To do
From the line that contains "Proof. reflexivity. Qed." through the line that contains "unfold upsert. simpl. case_decide; [done|].", output every line of the listing below exactly and leave out all the rest.

Supplied records
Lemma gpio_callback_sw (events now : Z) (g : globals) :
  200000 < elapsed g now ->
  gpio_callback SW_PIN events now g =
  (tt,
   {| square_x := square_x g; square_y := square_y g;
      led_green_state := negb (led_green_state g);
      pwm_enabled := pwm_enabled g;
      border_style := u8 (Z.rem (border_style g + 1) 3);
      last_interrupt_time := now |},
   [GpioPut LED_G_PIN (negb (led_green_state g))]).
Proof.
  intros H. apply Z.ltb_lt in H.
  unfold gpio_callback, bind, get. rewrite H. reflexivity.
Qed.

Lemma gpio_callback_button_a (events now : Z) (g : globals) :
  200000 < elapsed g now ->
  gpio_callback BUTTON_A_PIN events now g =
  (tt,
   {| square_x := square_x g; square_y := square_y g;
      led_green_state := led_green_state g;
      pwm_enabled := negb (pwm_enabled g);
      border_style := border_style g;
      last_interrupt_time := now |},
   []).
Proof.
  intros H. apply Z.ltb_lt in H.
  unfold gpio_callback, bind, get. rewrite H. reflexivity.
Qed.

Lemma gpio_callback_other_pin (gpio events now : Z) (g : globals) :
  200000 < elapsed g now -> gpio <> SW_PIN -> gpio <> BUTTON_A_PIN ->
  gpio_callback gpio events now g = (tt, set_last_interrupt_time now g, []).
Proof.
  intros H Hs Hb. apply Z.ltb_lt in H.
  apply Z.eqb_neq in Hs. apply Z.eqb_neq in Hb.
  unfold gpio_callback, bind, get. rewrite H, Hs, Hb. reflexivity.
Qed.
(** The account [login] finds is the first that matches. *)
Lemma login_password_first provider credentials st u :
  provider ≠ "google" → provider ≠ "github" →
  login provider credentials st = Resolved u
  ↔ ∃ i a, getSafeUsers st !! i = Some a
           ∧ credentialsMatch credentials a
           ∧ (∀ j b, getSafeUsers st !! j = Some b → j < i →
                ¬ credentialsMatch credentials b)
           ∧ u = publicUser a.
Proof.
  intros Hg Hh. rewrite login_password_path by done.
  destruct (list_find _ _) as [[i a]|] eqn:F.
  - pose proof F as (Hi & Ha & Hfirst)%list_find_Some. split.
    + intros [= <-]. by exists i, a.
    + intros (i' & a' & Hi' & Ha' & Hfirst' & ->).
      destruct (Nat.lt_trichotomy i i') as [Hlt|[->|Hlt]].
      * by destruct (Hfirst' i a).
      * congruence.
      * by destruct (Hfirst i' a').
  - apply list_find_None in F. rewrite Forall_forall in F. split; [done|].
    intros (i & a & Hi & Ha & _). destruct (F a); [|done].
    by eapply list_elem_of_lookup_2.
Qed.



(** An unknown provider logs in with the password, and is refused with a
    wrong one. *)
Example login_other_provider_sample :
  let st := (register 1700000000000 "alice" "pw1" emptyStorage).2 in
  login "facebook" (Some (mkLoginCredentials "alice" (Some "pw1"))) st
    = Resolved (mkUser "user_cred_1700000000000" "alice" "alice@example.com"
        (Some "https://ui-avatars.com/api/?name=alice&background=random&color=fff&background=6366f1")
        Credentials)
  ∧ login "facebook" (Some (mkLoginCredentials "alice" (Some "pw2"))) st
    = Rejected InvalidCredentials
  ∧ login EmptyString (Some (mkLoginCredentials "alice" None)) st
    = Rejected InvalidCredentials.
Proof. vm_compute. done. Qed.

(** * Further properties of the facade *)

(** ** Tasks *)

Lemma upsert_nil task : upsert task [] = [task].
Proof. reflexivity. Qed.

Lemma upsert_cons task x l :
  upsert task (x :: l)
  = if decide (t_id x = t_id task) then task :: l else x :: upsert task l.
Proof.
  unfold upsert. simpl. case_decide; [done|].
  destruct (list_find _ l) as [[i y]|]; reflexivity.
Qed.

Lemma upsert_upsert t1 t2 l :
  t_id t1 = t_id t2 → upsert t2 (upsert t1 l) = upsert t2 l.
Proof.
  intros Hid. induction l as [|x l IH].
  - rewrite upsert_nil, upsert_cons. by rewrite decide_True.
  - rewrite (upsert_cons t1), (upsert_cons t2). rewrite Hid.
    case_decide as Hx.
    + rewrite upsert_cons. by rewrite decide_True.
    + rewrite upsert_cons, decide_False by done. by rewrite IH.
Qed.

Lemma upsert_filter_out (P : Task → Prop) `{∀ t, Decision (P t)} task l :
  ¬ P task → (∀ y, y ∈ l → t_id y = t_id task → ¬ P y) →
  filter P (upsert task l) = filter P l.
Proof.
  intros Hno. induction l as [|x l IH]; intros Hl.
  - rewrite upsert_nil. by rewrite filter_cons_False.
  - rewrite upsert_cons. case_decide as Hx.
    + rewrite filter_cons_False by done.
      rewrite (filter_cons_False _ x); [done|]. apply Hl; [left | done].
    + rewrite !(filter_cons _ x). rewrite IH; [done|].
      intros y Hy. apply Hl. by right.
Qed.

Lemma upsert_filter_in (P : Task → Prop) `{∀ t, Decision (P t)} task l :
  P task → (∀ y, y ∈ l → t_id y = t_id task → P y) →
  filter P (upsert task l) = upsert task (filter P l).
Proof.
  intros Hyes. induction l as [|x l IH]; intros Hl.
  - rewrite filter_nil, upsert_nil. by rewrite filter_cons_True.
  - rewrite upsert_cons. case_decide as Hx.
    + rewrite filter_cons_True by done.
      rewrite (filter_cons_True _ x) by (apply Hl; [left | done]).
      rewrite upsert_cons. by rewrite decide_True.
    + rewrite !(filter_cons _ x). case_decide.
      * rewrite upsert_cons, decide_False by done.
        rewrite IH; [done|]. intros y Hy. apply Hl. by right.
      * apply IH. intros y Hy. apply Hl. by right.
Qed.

The completed task
Proof. reflexivity. Qed.

Lemma upsert_cons task x l :
  upsert task (x :: l)
  = if decide (t_id x = t_id task) then task :: l else x :: upsert task l.
Proof.
  unfold upsert. simpl. case_decide; [done|].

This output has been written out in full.